*** Begin section ***

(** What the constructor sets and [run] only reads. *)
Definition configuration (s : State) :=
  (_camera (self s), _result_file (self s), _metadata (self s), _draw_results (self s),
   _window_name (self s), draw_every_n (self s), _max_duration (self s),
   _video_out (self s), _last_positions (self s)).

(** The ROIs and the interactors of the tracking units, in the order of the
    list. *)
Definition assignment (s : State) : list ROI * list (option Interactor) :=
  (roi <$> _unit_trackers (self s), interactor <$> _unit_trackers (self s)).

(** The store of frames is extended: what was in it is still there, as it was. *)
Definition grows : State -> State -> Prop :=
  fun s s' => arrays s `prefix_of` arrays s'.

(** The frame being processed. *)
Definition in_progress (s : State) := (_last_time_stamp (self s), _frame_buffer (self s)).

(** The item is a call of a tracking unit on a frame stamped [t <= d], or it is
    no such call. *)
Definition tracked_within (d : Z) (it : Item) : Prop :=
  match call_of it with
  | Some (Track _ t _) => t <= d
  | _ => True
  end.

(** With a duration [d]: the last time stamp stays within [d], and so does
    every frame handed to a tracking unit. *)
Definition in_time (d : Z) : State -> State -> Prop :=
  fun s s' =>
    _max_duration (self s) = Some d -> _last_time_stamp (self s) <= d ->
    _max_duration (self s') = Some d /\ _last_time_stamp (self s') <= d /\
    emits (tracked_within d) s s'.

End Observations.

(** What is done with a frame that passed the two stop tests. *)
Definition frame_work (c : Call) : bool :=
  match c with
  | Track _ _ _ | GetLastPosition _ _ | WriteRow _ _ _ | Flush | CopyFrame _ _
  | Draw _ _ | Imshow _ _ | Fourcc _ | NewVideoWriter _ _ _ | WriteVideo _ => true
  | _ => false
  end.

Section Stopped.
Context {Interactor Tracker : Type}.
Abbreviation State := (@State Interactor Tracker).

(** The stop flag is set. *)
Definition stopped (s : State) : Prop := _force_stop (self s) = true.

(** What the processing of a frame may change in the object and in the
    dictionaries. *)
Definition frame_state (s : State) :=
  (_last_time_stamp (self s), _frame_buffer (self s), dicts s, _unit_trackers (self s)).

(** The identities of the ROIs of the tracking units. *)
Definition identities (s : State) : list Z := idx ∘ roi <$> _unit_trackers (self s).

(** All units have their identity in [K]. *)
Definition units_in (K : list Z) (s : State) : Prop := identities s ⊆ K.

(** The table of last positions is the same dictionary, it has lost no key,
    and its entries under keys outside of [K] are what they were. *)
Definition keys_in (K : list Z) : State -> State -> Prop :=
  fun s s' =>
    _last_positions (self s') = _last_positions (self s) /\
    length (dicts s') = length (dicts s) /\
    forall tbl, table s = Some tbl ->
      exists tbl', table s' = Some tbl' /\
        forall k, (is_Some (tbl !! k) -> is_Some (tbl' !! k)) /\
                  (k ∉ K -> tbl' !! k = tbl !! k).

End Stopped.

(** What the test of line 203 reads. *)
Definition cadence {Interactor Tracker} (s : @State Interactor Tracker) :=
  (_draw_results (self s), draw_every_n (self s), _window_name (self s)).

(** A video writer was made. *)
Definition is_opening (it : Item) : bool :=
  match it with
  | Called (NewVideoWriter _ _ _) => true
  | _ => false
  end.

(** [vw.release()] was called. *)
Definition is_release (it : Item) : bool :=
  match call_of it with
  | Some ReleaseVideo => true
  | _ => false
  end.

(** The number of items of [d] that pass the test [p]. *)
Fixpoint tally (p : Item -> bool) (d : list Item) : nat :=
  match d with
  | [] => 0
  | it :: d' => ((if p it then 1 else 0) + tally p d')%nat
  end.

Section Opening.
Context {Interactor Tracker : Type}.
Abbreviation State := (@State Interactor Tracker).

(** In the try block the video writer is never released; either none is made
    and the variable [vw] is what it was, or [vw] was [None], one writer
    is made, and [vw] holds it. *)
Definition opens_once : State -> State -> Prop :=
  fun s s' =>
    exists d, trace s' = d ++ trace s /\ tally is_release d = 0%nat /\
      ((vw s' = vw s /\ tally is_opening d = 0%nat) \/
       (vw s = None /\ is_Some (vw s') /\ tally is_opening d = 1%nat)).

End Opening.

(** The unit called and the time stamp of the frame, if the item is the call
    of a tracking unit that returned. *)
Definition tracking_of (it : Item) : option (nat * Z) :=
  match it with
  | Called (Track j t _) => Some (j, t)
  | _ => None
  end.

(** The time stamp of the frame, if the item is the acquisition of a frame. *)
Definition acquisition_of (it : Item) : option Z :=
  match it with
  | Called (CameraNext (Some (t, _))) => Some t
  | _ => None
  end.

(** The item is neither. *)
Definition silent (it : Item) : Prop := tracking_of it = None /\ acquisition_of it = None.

*** End section ***
*** Begin section ***

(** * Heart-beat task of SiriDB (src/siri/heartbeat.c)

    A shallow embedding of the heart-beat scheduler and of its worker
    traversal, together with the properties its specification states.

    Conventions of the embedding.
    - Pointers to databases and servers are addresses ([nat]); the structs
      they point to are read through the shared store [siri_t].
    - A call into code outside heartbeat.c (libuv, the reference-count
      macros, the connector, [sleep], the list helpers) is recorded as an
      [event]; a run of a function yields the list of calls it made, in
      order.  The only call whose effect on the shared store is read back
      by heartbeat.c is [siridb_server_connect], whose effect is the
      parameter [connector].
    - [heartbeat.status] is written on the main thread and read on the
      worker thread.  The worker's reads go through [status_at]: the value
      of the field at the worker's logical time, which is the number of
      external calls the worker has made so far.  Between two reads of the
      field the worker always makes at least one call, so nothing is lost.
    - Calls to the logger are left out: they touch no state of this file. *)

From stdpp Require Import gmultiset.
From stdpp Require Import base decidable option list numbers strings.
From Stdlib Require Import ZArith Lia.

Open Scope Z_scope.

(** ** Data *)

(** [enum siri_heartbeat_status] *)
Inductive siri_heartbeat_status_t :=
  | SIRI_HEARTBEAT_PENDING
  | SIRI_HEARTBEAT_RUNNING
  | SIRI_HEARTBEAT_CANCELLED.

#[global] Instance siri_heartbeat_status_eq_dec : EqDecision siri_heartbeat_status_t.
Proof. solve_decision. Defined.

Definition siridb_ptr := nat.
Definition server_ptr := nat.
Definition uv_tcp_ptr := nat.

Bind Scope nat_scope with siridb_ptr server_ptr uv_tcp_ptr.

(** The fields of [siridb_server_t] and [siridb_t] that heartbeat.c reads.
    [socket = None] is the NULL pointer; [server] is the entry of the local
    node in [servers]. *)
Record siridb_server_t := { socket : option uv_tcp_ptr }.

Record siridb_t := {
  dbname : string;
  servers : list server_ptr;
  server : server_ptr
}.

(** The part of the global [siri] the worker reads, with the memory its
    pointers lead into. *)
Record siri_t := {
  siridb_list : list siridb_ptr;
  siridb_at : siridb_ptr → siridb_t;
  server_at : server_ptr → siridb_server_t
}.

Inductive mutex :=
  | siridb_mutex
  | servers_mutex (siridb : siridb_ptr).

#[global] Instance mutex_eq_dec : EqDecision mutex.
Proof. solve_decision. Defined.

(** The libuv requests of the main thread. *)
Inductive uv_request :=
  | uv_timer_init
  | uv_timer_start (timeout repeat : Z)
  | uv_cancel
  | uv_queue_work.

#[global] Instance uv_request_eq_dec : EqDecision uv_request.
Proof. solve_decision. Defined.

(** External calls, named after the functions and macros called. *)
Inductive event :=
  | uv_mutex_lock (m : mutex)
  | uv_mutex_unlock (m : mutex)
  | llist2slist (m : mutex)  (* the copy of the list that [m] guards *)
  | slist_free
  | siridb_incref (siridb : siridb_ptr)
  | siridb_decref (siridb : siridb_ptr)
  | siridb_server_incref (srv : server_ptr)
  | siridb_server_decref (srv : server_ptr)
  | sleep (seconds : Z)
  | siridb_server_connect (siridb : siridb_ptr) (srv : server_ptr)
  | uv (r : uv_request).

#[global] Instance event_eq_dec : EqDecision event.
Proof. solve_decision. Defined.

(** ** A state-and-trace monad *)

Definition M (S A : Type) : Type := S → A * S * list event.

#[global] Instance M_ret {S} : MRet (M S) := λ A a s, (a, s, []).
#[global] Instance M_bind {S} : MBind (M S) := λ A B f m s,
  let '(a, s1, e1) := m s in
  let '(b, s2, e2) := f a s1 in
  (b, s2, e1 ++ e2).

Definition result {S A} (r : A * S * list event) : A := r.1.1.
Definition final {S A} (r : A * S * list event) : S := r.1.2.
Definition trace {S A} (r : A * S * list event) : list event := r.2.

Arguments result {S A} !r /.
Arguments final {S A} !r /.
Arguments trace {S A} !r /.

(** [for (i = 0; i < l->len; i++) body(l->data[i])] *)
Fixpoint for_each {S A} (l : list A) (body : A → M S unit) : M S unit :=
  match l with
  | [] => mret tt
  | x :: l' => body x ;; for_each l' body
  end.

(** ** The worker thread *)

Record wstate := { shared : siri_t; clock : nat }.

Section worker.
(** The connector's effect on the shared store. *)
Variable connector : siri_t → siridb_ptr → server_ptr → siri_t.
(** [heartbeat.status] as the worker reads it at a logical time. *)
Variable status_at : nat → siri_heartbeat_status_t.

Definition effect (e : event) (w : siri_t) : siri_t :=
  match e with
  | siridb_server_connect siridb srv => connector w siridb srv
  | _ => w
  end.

*** End section ***

> **ACTIVITY**
Please copy every line in the entries where "whose" appears.

> **WORKED SOLUTION**
      order.  The only call whose effect on the shared store is read back
      by heartbeat.c is [siridb_server_connect], whose effect is the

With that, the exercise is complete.